→ REQUIRED WORK:
Below this line is a set of entries; quote exactly the lines from the line that contains "part, part ∈" to the line that contains "induction ls as", both lines included.

→ Stored items from a collection:
=-=-=-=-=
(* ===== verification/TokenEstimate.v ===== *)
(** * Token counts ([core/src/context_manager/history.rs], [protocol/src/protocol.rs])

    The estimate of the tokens of a history item, the token usage that the server reports,
    and the scaling of a truncation policy.  An [i64] is a [Z] with its saturation and
    its overflow written out.

    The JSON encoder, the decoder of images and the estimate for audio are arguments. *)

From Stdlib Require Import SpecFloat.
From S2P Require Import Prelude RustStr Truncate Normalize Fragments.

Local Open Scope Z_scope.

(** ** Integers and floats *)

Definition I64_MAX : Z := 9223372036854775807.
Definition I64_MIN : Z := -9223372036854775808.

Definition i64_saturate (z : Z) : Z := Z.max I64_MIN (Z.min I64_MAX z).
Definition i64_saturating_add (a b : Z) : Z := i64_saturate (a + b).
Definition i64_saturating_sub (a b : Z) : Z := i64_saturate (a - b).
Definition i64_saturating_mul (a b : Z) : Z := i64_saturate (a * b).

(** [i64::try_from(n).unwrap_or(i64::MAX)] and its converse for [usize]. *)
Definition i64_of_usize (n : N) : Z := Z.min (Z.of_N n) I64_MAX.
Definition usize_of_i64 (z : Z) : N := if z <? 0 then USIZE_MAX else Z.to_N z.

(** [a + b] and [a - b]; [None] is an overflow. *)
Definition i64_checked (z : Z) : option Z := if (I64_MIN <=? z) && (z <=? I64_MAX) then Some z else None.
Definition i64_add (a b : Z) : option Z := i64_checked (a + b).
Definition i64_sub (a b : Z) : option Z := i64_checked (a - b).

(** [n as f64] and multiplication, to the nearest [f64]. *)
Definition f64_of_usize (n : N) : spec_float := binary_normalize 53 1024 (Z.of_N n) 0 false.
Definition f64_mul : spec_float → spec_float → spec_float := SFmul 53 1024.

(** [x.ceil() as usize]: negative numbers and NaN give 0, large ones the maximum. *)
Definition f64_ceil_usize (x : spec_float) : N :=
  match x with
  | S754_finite false m e =>
      N.min USIZE_MAX (Z.to_N (if 0 <=? e then Z.pos m * 2 ^ e else - (- Z.pos m / 2 ^ (- e))))
  | S754_infinity false => USIZE_MAX
  | _ => 0%N
  end.

(** The [f64] nearest to 1.2. *)
Definition F64_1_2 : spec_float := S754_finite false 5404319552844595 (-52).

(** [policy * multiplier]. *)
Definition policy_mul (policy : TruncationPolicy) (multiplier : spec_float) : TruncationPolicy :=
  match policy with
  | Bytes bytes => Bytes (f64_ceil_usize (f64_mul (f64_of_usize bytes) multiplier))
  | Tokens tokens => Tokens (f64_ceil_usize (f64_mul (f64_of_usize tokens) multiplier))
  end.

(** ** Reported usage *)

Record TokenUsage := {
  input_tokens : Z;
  cached_input_tokens : Z;
  cache_write_input_tokens : Z;
  output_tokens : Z;
  reasoning_output_tokens : Z;
  total_tokens : Z;
  codex_rollout_budget_units : option rstring }.

Definition default_usage : TokenUsage :=
  {| input_tokens := 0; cached_input_tokens := 0; cache_write_input_tokens := 0; output_tokens := 0;
     reasoning_output_tokens := 0; total_tokens := 0; codex_rollout_budget_units := None |}.

Definition usage_of_total (total : Z) : TokenUsage :=
  {| input_tokens := 0; cached_input_tokens := 0; cache_write_input_tokens := 0; output_tokens := 0;
     reasoning_output_tokens := 0; total_tokens := total; codex_rollout_budget_units := None |}.

(** The units of the rollout budget, a JSON number as text, are not added. *)
Definition add_assign (self other : TokenUsage) : option TokenUsage :=
  a ← i64_add (input_tokens self) (input_tokens other);
  b ← i64_add (cached_input_tokens self) (cached_input_tokens other);
  c ← i64_add (cache_write_input_tokens self) (cache_write_input_tokens other);
  d ← i64_add (output_tokens self) (output_tokens other);
  e ← i64_add (reasoning_output_tokens self) (reasoning_output_tokens other);
  f ← i64_add (total_tokens self) (total_tokens other);
  Some {| input_tokens := a; cached_input_tokens := b; cache_write_input_tokens := c;
          output_tokens := d; reasoning_output_tokens := e; total_tokens := f;
          codex_rollout_budget_units := codex_rollout_budget_units self |}.

Record TokenUsageInfo := {
  total_token_usage : TokenUsage;
  last_token_usage : TokenUsage;
  model_context_window : option Z }.

Definition append_last_usage (last : TokenUsage) (info : TokenUsageInfo) : option TokenUsageInfo :=
  total ← add_assign (total_token_usage info) last;
  Some {| total_token_usage := total; last_token_usage := last;
          model_context_window := model_context_window info |}.

Definition new_or_append (info : option TokenUsageInfo) (last : option TokenUsage) (window : option Z)
    : option (option TokenUsageInfo) :=
  match info, last with
  | None, None => Some None
  | _, _ =>
      let start := default {| total_token_usage := default_usage; last_token_usage := default_usage;
                              model_context_window := window |} info in
      appended ← match last with Some last => append_last_usage last start | None => Some start end;
      Some (Some match window with
                 | Some w => {| total_token_usage := total_token_usage appended;
                                last_token_usage := last_token_usage appended;
                                model_context_window := Some w |}
                 | None => appended
                 end)
  end.

Definition fill_to_context_window (context_window : Z) (info : TokenUsageInfo) : option TokenUsageInfo :=
  delta ← i64_sub context_window (total_tokens (total_token_usage info));
  Some {| total_token_usage := usage_of_total context_window;
          last_token_usage := usage_of_total (Z.max delta 0);
          model_context_window := Some context_window |}.

Definition full_context_window (context_window : Z) : option TokenUsageInfo :=
  fill_to_context_window context_window
    {| total_token_usage := default_usage; last_token_usage := default_usage;
       model_context_window := Some context_window |}.

(** ** Estimates *)

Definition estimate_reasoning_length (encoded_len : N) : N := (saturating_mul encoded_len 3 / 4 - 650)%N.
Definition estimate_encrypted_function_output_length (encoded_len : N) : N :=
  ((saturating_mul encoded_len 9 + 15) / 16)%N.

Definition approx_tokens_from_byte_count_i64 (bytes : Z) : Z :=
  if bytes <=? 0 then 0 else i64_of_usize (approx_tokens_from_byte_count (Z.to_N bytes)).

(** [parse_base64_data_url]; the outer [None] is a slice out of range. *)
Definition parse_base64_data_url (url media_type_prefix : rstring) : option (option rstring) :=
  if starts_with_marker (str "data:") url then
    match split_once 44%N url with
    | None => Some None
    | Some (metadata, payload) =>
        '(_, metadata_without_scheme) ← split_at_byte metadata (str_len (str "data:"));
        match split_char 59%N metadata_without_scheme with
        | [] => Some None
        | mime_type :: metadata_parts =>
            let has_base64_marker :=
              existsb (λ part, eq_ignore_ascii_case part (str "base64")) metadata_parts in
            if starts_with_marker media_type_prefix mime_type && has_base64_marker
            then Some (Some payload) else Some None
        end
    end
  else Some None.

Definition parse_base64_image_data_url (url : rstring) : option (option rstring) :=
  parse_base64_data_url url (str "image/").
Definition parse_base64_audio_data_url (url : rstring) : option (option rstring) :=
  parse_base64_data_url url (str "audio/").

Definition RESIZED_IMAGE_BYTES_ESTIMATE : Z := 7373.
Definition ORIGINAL_IMAGE_PATCH_SIZE : Z := 32.
Definition ORIGINAL_IMAGE_MAX_PATCHES : N := 10000.

(** ** Data URLs *)

Lemma eq_ignore_length a b : eq_ignore_ascii_case a b = true → length a = length b.
Proof.
  unfold eq_ignore_ascii_case. intros H%bool_decide_eq_true_1.
  apply (f_equal length) in H. unfold to_ascii_lowercase in H. by rewrite !length_map in H.
Qed.

Lemma eq_ignore_not_in c a b :
  char_to_ascii_lowercase c ∉ to_ascii_lowercase b → eq_ignore_ascii_case a b = true → c ∉ a.
Proof.
  unfold eq_ignore_ascii_case. intros Hc H%bool_decide_eq_true_1 Hin. apply Hc. rewrite <-H.
  unfold to_ascii_lowercase. apply list_elem_of_In, in_map. by apply list_elem_of_In.
Qed.

Lemma starts_with_marker_Some marker s :
  starts_with_marker marker s = true ↔
  ∃ a r, s = a ++ r ∧ str_len a = str_len marker ∧ eq_ignore_ascii_case a marker = true.
Proof.
  unfold starts_with_marker. split.
  - destruct (split_at_byte s (str_len marker)) as [[a r]|] eqn:E; [|done].
    apply split_at_byte_Some in E as [-> E]. intros H. by exists a, r.
  - intros (a & r & -> & Hl & He). by rewrite <-Hl, split_at_byte_app.
Qed.

Lemma data_scheme url metadata payload :
  starts_with_marker (str "data:") url = true → split_once 44%N url = Some (metadata, payload) →
  ∃ scheme rest, metadata = scheme ++ rest ∧ eq_ignore_ascii_case scheme (str "data:") = true ∧
    split_at_byte metadata (str_len (str "data:")) = Some (scheme, rest).
Proof.
  intros (a & r & -> & Hl & He)%starts_with_marker_Some [Hu Hm]%split_once_Some.
  assert (44%N ∉ a) as Ha.
  { eapply eq_ignore_not_in; [|exact He]. by apply (bool_decide_eq_true_1 (_ ∉ _)). }
  apply app_eq_inv in Hu as [(k & -> & Hk)|(k & -> & Hk)].
  - destruct k as [|c k]; cbn in Hk.
    + rewrite app_nil_r in *. exists metadata, []. rewrite app_nil_r. split_and!; try done.
      rewrite <-Hl, <-(app_nil_r metadata) at 1. apply split_at_byte_app.
    + injection Hk as <- _. set_solver.
  - exists a, k. split_and!; try done. rewrite <-Hl. apply split_at_byte_app.
Qed.

(** The shape of an inline data URL: the scheme, the type and its parameters. *)
Definition base64_data_url (url media_type payload : rstring) : Prop :=
  ∃ scheme mime_type parts,
    url = scheme ++ join [59%N] (mime_type :: parts) ++ (44%N :: payload) ∧
    eq_ignore_ascii_case scheme (str "data:") = true ∧
    Forall (λ p, (44%N ∉ p) ∧ (59%N ∉ p)) (mime_type :: parts) ∧
    starts_with_marker media_type mime_type = true ∧
    ∃ part, part ∈ parts ∧ eq_ignore_ascii_case part (str "base64") = true.

Lemma elem_of_join c sep ls : c ∈ join sep ls → c ∈ sep ∨ ∃ l, l ∈ ls ∧ c ∈ l.
Proof.
  induction ls as [|l ls IH]; [by intros ?%elem_of_nil|]. destruct ls as [|l' ls].
  { cbn. intros Hc. right. exists l. split; [apply list_elem_of_here|done]. }
  rewrite join_cons by done. rewrite !elem_of_app. intros [Hc|[Hc|Hc]].
  - right. exists l. split; [apply list_elem_of_here|done].
  - by left.
  - apply IH in Hc as [?|(l'' & ? & ?)]; [by left|]. right. exists l''. split; [|done].
    by apply list_elem_of_further.
Qed.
=-=-=-=-=
→ RESPONSE FOR THIS EXERCISE:
    ∃ part, part ∈ parts ∧ eq_ignore_ascii_case part (str "base64") = true.

Lemma elem_of_join c sep ls : c ∈ join sep ls → c ∈ sep ∨ ∃ l, l ∈ ls ∧ c ∈ l.
Proof.
  induction ls as [|l ls IH]; [by intros ?%elem_of_nil|]. destruct ls as [|l' ls].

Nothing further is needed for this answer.